Source records:
***
Lemma validator_updates_spec s voting changed new_nodes :
  set_inv voting changed new_nodes (council_nodes_by_power (validators s)) →
  ∃ nodes', index_powers voting new_nodes (council_nodes_by_power (validators s)) (btree_iter changed)
      = Some nodes'
    ∧ reindexed voting new_nodes (council_nodes_by_power (validators s)) (btree_iter changed) nodes'
    ∧ let top := top_nodes (get_max_validators (params_of s)) nodes' in
      (outbid voting changed top → get_validator_updates s voting changed new_nodes = None)
      ∧ (¬ outbid voting changed top →
         ∃ s' voting' updates,
           get_validator_updates s voting changed new_nodes = Some (s', voting', updates)
           ∧ council_nodes_by_power (validators s') = nodes'
           ∧ (∀ a p, voting' !! a = Some p ↔ 0 < p ∧ ∃ n, ((p, a), n) ∈ top)
           ∧ ∀ t, represents t voting (council_nodes_by_power (validators s)) → keys_distinct nodes' →
               ∃ t', apply_updates t updates = Some t' ∧ represents t' voting' nodes').
Proof.
  intros Hinv. set (nodes := council_nodes_by_power (validators s)) in *.
  destruct (index_powers_spec voting new_nodes nodes (btree_iter changed)) as (nodes' & Ei & Hre).
  { apply NoDup_btree_iter. } { intros a q. by apply (movable_changed voting changed). }
  exists nodes'. split; [done|]. split; [done|]. intros top.
  set (live := validator_liveness (validator_punishment (with_nodes (validators s) nodes'))).
  set (window := get_block_signing_window (params_of s)).
  set (vs1 := foldl (λ vs e, add_validator_for_tracking vs e.1 e.2 window)
                (with_nodes (validators s) nodes') (reverse (new_to_track (selected live voting top)))).
  assert (En : council_nodes_by_power vs1 = nodes') by apply track_nodes.
  assert (Eg : get_validator_updates s voting changed new_nodes
    = '(vs, st) ← remove_validators vs1 (selected live voting top)
                    (btree_iter (remaining_validators (selected live voting top)));
      Some (with_validators s vs, set_powers st, set_updates st)).
  { unfold get_validator_updates. fold nodes. rewrite Ei. done. }
  rewrite Eg. split.
  - intros Hob. destruct (outbid_not_found live _ _ _ _ _ _ Hinv Hre Hob) as (a & r & Hr & Hn).
    rewrite (remove_validators_panics vs1 _ _ a r); [done | by apply elem_of_btree_iter | by rewrite En].
  - intros Hob. destruct (remove_validators_spec vs1 (selected live voting top)
      (btree_iter (remaining_validators (selected live voting top)))) as (vs' & st' & -> & Hn' & Hgone & Hp).
    { intros a q Hq%elem_of_btree_iter. rewrite En.
      destruct (leaving_found _ _ _ _ _ _ _ _ _ Hinv Hre Hob Hq) as (n & p & -> & _). by eexists. }
    eexists _, _, _. split; [done|]. split; [simpl; congruence|].
    assert (Hv' : ∀ a p, set_powers st' !! a = Some p ↔ 0 < p ∧ ∃ n, ((p, a), n) ∈ top).
    { intros a p. rewrite Hp. by apply (selected_powers live _ _ _ _ _ _ _ _ Hinv Hre). }
    split; [done|]. intros t Ht Hk. destruct Hgone as (gone & Hg & Eu). rewrite En in Hg. rewrite Eu.
    destruct (reindexed_once _ _ _ _ _ Hinv Hre) as [Honce _].
    destruct (select_all_spec live {| set_updates := []; set_powers := voting;
      remaining_validators := voting; new_to_track := [] |} top (top_addresses_NoDup _ nodes' Honce))
      as (Esel & _). fold (selected live voting top) in Esel. rewrite Esel. simpl.
    by apply (refine_updates voting changed new_nodes nodes nodes' _ live gone t (set_powers st')).
Qed.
***
Problem to solve: Reproduce the data. Keep it exact.

Reply to the exercise:
Lemma validator_updates_spec s voting changed new_nodes :
  set_inv voting changed new_nodes (council_nodes_by_power (validators s)) →
  ∃ nodes', index_powers voting new_nodes (council_nodes_by_power (validators s)) (btree_iter changed)
      = Some nodes'
    ∧ reindexed voting new_nodes (council_nodes_by_power (validators s)) (btree_iter changed) nodes'
    ∧ let top := top_nodes (get_max_validators (params_of s)) nodes' in
      (outbid voting changed top → get_validator_updates s voting changed new_nodes = None)
      ∧ (¬ outbid voting changed top →
         ∃ s' voting' updates,
           get_validator_updates s voting changed new_nodes = Some (s', voting', updates)
           ∧ council_nodes_by_power (validators s') = nodes'
           ∧ (∀ a p, voting' !! a = Some p ↔ 0 < p ∧ ∃ n, ((p, a), n) ∈ top)
           ∧ ∀ t, represents t voting (council_nodes_by_power (validators s)) → keys_distinct nodes' →
               ∃ t', apply_updates t updates = Some t' ∧ represents t' voting' nodes').
Proof.
  intros Hinv. set (nodes := council_nodes_by_power (validators s)) in *.
  destruct (index_powers_spec voting new_nodes nodes (btree_iter changed)) as (nodes' & Ei & Hre).
  { apply NoDup_btree_iter. } { intros a q. by apply (movable_changed voting changed). }
  exists nodes'. split; [done|]. split; [done|]. intros top.
  set (live := validator_liveness (validator_punishment (with_nodes (validators s) nodes'))).
  set (window := get_block_signing_window (params_of s)).
  set (vs1 := foldl (λ vs e, add_validator_for_tracking vs e.1 e.2 window)
                (with_nodes (validators s) nodes') (reverse (new_to_track (selected live voting top)))).
  assert (En : council_nodes_by_power vs1 = nodes') by apply track_nodes.
  assert (Eg : get_validator_updates s voting changed new_nodes
    = '(vs, st) ← remove_validators vs1 (selected live voting top)
                    (btree_iter (remaining_validators (selected live voting top)));
      Some (with_validators s vs, set_powers st, set_updates st)).
  { unfold get_validator_updates. fold nodes. rewrite Ei. done. }
  rewrite Eg. split.
  - intros Hob. destruct (outbid_not_found live _ _ _ _ _ _ Hinv Hre Hob) as (a & r & Hr & Hn).
    rewrite (remove_validators_panics vs1 _ _ a r); [done | by apply elem_of_btree_iter | by rewrite En].
  - intros Hob. destruct (remove_validators_spec vs1 (selected live voting top)
      (btree_iter (remaining_validators (selected live voting top)))) as (vs' & st' & -> & Hn' & Hgone & Hp).
    { intros a q Hq%elem_of_btree_iter. rewrite En.
      destruct (leaving_found _ _ _ _ _ _ _ _ _ Hinv Hre Hob Hq) as (n & p & -> & _). by eexists. }
    eexists _, _, _. split; [done|]. split; [simpl; congruence|].
    assert (Hv' : ∀ a p, set_powers st' !! a = Some p ↔ 0 < p ∧ ∃ n, ((p, a), n) ∈ top).
    { intros a p. rewrite Hp. by apply (selected_powers live _ _ _ _ _ _ _ _ Hinv Hre). }
    split; [done|]. intros t Ht Hk. destruct Hgone as (gone & Hg & Eu). rewrite En in Hg. rewrite Eu.
    destruct (reindexed_once _ _ _ _ _ Hinv Hre) as [Honce _].
    destruct (select_all_spec live {| set_updates := []; set_powers := voting;
      remaining_validators := voting; new_to_track := [] |} top (top_addresses_NoDup _ nodes' Honce))
      as (Esel & _). fold (selected live voting top) in Esel. rewrite Esel. simpl.
    by apply (refine_updates voting changed new_nodes nodes nodes' _ live gone t (set_powers st')).
Qed.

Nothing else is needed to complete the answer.